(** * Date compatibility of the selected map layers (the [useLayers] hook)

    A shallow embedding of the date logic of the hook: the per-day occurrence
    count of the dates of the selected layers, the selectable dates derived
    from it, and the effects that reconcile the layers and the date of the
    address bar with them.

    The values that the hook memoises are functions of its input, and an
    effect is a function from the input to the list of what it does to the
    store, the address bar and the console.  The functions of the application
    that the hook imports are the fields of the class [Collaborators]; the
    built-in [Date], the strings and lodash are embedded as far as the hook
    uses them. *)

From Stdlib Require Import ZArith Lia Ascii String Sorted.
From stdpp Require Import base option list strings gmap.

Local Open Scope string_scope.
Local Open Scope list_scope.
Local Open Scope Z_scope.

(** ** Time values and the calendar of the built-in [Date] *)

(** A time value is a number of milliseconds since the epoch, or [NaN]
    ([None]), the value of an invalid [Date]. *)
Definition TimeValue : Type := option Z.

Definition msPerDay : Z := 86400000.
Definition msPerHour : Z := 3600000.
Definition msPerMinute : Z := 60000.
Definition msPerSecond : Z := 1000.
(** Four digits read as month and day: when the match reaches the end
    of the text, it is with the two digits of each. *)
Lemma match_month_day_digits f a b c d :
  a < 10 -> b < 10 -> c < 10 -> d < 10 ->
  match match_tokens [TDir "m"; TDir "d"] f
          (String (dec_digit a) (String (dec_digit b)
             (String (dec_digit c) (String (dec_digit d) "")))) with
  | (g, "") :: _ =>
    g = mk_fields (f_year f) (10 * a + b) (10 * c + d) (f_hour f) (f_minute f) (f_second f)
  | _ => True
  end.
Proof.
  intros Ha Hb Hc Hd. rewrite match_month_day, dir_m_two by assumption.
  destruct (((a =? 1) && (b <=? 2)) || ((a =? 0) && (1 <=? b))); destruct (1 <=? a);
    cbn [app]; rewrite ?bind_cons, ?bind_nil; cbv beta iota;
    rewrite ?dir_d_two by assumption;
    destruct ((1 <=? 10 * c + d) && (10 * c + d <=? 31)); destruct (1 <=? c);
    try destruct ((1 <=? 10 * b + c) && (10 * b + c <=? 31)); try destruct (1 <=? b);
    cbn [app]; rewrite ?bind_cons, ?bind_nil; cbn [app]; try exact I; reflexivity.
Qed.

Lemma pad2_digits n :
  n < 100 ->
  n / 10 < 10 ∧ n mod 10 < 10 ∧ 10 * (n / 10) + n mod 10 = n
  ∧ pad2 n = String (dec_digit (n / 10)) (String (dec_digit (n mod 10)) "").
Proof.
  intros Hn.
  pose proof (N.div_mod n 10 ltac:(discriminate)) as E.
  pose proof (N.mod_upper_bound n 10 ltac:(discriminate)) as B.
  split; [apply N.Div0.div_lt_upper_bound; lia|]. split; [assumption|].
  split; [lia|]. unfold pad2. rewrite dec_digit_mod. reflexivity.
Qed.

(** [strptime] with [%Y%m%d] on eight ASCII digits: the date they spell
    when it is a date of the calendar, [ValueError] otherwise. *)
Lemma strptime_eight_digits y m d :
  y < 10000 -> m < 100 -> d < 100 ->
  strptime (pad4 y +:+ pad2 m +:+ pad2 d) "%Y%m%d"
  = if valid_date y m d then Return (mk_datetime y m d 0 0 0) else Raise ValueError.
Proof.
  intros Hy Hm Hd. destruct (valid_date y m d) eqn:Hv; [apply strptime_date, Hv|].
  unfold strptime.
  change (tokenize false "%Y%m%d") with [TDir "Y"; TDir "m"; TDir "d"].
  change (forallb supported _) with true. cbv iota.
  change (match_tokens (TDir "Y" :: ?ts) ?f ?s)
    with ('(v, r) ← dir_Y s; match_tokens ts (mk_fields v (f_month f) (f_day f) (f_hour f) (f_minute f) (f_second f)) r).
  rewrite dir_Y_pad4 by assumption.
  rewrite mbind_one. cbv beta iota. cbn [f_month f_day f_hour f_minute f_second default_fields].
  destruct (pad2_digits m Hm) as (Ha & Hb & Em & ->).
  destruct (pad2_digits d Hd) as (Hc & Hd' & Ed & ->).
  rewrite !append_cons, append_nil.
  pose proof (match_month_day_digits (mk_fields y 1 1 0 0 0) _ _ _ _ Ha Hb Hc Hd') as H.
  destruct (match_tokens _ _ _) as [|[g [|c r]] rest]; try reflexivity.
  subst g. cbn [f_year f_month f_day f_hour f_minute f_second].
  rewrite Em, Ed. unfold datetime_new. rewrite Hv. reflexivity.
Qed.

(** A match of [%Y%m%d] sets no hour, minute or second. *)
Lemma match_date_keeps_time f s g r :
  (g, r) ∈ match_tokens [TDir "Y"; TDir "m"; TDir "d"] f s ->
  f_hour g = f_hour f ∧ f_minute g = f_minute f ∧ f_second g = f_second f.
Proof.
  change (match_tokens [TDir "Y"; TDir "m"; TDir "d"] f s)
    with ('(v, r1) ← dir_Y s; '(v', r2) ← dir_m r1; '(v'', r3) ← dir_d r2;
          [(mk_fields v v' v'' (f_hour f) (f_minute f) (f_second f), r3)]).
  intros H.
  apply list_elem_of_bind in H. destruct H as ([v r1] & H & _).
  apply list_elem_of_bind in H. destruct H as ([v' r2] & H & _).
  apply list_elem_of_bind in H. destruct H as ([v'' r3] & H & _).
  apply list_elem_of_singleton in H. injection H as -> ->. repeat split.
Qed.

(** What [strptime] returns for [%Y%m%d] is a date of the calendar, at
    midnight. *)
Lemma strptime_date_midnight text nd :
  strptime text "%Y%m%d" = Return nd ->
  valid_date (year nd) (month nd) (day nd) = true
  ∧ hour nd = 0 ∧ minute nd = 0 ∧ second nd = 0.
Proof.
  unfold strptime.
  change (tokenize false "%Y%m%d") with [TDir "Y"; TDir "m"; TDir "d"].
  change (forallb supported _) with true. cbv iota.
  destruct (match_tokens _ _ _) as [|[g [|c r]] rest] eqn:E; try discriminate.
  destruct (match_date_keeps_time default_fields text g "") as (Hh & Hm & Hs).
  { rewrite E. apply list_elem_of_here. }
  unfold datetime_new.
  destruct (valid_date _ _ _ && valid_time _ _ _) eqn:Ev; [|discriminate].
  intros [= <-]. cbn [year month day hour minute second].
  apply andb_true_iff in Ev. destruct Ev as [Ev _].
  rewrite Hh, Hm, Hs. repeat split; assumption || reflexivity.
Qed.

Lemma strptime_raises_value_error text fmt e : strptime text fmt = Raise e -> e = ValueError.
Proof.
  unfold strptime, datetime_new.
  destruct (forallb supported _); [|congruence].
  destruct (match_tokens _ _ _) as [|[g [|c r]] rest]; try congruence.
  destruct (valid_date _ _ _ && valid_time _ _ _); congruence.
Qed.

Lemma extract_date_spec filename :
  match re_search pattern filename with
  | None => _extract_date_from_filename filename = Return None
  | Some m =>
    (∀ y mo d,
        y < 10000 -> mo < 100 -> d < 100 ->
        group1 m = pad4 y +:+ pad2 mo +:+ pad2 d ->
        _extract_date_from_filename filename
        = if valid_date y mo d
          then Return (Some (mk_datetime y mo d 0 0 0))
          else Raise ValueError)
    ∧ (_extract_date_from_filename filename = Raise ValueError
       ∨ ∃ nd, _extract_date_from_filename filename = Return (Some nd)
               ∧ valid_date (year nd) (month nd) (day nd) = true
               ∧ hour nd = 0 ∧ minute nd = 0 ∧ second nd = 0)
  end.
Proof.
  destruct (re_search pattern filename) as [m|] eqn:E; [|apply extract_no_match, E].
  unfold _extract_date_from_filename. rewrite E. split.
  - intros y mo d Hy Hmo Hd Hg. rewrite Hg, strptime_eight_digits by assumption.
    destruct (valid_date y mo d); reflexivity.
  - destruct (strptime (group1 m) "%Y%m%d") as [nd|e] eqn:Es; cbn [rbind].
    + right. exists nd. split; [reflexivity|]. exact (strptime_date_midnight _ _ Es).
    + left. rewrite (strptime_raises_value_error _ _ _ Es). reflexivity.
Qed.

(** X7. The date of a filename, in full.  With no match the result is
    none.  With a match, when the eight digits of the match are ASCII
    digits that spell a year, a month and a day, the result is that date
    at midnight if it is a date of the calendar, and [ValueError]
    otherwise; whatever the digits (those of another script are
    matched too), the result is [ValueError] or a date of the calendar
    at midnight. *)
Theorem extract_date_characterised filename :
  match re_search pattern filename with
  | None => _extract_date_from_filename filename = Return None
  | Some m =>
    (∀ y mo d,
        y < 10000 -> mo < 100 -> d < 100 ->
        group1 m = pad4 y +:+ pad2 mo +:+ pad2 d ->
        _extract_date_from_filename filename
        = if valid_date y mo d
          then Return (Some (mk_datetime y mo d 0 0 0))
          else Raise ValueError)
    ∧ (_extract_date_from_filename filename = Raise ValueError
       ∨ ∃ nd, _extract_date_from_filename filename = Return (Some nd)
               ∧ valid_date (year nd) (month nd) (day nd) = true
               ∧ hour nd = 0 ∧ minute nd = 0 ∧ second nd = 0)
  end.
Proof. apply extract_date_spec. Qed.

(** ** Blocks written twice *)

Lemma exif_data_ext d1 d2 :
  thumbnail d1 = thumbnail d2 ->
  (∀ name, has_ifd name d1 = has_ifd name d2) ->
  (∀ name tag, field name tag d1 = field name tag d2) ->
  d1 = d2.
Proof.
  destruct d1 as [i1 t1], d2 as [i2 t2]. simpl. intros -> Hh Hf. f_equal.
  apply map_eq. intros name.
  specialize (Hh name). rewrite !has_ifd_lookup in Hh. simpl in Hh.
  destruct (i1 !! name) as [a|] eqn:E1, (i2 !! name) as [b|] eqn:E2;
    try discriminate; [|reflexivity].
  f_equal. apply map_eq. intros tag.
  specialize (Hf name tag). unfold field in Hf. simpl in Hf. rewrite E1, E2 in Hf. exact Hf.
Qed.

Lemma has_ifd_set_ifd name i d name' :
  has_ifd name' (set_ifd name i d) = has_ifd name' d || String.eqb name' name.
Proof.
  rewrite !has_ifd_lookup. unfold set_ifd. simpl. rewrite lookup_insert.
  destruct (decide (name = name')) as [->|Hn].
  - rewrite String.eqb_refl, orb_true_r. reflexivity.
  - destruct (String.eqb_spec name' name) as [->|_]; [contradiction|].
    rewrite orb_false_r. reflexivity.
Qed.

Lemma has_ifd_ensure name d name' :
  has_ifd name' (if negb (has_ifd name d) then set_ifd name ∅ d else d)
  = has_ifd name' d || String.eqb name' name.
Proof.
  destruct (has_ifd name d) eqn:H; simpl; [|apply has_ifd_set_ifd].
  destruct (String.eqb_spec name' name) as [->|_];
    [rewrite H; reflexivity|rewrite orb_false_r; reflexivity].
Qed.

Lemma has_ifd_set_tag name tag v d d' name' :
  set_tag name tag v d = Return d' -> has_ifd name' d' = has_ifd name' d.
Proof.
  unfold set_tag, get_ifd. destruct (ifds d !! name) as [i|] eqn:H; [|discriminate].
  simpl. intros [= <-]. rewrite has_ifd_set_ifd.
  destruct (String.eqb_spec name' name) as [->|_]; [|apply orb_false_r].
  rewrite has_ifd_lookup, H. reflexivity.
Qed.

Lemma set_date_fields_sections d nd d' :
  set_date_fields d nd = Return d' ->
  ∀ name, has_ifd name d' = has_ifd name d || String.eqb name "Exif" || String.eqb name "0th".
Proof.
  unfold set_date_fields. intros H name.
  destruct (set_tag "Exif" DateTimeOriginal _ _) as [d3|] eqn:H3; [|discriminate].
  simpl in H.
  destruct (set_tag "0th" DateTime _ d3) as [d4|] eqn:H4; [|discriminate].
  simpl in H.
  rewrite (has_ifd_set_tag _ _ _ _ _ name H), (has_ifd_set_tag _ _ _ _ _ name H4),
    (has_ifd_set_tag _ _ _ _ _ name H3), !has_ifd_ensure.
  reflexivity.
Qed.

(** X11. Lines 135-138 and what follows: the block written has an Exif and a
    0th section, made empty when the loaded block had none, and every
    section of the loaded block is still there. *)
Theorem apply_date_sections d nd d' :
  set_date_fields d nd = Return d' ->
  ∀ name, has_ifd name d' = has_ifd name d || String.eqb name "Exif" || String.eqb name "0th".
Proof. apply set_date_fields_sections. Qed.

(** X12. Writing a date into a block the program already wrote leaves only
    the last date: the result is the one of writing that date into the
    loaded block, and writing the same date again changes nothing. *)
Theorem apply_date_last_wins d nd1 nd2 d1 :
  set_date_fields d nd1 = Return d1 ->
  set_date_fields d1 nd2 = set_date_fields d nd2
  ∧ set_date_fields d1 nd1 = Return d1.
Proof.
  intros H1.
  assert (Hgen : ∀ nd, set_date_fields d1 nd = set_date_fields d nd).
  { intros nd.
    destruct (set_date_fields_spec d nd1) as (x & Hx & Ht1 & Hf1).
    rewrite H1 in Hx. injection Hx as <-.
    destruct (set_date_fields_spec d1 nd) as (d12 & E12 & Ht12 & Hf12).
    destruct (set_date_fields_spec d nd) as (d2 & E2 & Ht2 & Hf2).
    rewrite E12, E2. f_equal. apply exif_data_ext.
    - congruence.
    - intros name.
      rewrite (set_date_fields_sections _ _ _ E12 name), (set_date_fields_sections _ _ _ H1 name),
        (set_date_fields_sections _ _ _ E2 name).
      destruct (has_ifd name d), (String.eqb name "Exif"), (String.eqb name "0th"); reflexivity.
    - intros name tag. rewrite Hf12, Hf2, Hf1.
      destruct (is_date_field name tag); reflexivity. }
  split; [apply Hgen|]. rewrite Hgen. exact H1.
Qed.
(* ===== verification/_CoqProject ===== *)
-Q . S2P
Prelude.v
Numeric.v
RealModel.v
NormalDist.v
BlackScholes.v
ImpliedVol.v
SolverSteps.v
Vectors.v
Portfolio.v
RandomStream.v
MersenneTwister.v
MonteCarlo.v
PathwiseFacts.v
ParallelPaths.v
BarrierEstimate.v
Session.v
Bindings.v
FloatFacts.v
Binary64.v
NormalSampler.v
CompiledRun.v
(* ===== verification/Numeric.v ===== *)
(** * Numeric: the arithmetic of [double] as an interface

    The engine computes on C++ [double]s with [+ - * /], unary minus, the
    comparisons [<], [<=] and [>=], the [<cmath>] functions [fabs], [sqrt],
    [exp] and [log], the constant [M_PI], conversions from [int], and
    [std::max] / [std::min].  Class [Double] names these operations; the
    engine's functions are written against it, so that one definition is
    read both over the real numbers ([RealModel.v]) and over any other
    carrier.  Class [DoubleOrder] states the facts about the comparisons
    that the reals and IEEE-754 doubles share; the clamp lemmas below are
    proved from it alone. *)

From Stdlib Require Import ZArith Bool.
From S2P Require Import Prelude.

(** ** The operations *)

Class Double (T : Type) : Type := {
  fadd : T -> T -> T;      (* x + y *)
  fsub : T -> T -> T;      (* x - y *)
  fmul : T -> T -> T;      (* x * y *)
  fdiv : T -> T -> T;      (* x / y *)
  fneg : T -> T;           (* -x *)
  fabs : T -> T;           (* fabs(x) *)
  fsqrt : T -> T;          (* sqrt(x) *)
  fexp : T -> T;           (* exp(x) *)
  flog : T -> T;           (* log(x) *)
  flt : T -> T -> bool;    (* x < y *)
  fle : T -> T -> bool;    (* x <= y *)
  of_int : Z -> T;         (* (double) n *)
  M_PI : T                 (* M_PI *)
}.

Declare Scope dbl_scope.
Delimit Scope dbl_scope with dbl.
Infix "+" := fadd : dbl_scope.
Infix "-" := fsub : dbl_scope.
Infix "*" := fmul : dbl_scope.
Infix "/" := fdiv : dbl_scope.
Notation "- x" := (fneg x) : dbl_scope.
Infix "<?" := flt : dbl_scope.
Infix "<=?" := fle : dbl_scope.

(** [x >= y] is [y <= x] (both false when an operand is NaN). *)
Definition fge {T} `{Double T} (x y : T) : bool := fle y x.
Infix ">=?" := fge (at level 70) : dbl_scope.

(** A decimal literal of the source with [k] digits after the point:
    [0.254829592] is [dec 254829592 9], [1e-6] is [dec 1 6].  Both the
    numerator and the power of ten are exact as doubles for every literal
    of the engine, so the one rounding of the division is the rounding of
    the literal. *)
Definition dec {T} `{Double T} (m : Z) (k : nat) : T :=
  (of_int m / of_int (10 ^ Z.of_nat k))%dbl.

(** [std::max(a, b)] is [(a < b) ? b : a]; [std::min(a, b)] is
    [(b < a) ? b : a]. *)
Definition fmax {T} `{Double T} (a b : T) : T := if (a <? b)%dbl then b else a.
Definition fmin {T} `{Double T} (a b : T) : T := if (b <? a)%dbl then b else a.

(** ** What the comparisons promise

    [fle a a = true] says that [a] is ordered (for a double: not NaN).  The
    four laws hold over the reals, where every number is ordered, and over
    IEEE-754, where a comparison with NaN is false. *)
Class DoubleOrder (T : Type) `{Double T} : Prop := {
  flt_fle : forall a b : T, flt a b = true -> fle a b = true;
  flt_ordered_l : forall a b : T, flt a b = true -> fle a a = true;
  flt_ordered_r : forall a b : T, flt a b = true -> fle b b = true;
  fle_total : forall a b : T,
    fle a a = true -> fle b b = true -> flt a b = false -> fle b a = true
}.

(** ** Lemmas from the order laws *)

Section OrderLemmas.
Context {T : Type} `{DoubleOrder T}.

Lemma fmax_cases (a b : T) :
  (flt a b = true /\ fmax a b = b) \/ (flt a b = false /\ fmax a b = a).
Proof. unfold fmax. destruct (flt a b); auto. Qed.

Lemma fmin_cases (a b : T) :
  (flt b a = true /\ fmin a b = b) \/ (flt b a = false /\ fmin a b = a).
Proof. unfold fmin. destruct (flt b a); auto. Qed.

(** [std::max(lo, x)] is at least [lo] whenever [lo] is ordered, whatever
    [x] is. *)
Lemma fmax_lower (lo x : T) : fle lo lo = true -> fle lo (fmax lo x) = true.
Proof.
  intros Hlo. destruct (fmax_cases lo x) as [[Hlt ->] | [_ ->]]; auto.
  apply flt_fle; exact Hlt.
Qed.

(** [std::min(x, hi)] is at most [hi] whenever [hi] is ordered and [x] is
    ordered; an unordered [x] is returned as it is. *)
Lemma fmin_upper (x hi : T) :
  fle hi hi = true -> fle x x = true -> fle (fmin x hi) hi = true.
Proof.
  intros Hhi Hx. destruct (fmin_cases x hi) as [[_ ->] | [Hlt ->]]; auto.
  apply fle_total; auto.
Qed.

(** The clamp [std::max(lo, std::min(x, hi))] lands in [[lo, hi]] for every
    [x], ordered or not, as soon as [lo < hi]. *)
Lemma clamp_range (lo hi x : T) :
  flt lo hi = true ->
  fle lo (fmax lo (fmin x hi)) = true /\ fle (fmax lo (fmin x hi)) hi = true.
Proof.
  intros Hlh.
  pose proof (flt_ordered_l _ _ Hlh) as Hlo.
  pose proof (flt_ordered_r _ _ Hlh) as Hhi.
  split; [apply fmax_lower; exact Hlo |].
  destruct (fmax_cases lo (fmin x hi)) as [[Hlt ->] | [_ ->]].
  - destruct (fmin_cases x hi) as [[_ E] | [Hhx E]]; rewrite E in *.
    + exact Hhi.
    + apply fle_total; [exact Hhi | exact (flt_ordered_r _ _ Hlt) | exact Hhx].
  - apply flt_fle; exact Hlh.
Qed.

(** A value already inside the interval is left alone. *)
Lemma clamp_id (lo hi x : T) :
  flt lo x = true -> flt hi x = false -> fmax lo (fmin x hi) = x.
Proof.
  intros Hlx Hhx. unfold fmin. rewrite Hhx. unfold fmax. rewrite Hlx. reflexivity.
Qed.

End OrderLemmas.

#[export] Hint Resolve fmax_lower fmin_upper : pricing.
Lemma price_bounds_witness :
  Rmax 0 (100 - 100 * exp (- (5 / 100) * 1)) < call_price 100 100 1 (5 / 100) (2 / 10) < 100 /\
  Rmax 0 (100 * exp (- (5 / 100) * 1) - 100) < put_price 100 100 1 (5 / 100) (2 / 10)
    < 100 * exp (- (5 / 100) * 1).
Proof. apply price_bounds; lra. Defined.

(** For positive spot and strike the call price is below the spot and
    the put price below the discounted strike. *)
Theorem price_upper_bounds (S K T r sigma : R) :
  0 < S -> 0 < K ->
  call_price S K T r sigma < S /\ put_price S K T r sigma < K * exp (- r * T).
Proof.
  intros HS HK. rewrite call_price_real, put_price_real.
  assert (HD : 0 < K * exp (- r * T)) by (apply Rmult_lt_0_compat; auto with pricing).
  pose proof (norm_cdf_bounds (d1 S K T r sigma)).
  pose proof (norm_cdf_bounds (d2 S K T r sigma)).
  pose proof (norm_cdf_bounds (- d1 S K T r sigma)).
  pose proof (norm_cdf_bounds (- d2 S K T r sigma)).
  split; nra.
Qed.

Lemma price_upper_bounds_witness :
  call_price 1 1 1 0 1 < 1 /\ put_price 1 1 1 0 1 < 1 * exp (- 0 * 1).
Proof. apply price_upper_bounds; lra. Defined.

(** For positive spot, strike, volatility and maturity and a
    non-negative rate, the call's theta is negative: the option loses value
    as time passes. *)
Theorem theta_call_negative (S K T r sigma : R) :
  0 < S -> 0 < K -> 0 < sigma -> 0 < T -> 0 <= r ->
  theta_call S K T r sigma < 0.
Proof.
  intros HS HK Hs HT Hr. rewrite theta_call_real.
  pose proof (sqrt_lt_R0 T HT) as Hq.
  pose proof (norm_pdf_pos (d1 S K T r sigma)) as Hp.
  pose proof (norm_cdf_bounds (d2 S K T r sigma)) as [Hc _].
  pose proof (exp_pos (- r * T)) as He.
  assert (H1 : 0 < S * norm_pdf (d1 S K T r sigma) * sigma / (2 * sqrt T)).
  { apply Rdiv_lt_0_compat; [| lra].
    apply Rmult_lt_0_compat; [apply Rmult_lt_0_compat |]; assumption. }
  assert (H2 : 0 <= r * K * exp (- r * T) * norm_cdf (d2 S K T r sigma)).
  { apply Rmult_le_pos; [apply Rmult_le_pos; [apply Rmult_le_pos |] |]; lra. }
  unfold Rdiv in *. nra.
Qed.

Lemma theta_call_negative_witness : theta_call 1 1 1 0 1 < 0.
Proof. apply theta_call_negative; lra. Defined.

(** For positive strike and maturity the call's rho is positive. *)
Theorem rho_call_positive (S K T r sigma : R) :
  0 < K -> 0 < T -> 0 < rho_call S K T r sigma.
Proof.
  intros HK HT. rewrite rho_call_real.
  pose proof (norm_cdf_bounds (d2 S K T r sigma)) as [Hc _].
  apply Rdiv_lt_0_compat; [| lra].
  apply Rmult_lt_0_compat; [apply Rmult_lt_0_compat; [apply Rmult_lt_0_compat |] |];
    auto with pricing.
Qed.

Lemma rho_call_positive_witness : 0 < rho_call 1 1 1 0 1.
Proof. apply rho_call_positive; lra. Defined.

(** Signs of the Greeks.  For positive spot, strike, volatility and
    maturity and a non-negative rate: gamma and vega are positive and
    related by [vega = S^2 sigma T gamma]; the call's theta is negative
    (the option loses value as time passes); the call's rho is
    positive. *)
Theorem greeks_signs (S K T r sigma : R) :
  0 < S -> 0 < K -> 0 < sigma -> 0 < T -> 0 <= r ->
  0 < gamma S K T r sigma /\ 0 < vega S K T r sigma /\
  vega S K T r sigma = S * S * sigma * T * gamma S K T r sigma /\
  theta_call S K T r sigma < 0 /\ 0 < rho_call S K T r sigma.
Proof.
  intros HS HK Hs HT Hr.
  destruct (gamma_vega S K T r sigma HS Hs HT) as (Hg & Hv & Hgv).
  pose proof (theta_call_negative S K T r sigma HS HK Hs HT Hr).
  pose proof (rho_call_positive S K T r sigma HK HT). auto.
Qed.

▸ What to produce: In which lines of the records does the word "Require" appear? Copy each of them.

▸ Exercise answer:
From Stdlib Require Import ZArith Lia Ascii String Sorted.
From stdpp Require Import base option list strings gmap.
From Stdlib Require Import ZArith Bool.
From S2P Require Import Prelude.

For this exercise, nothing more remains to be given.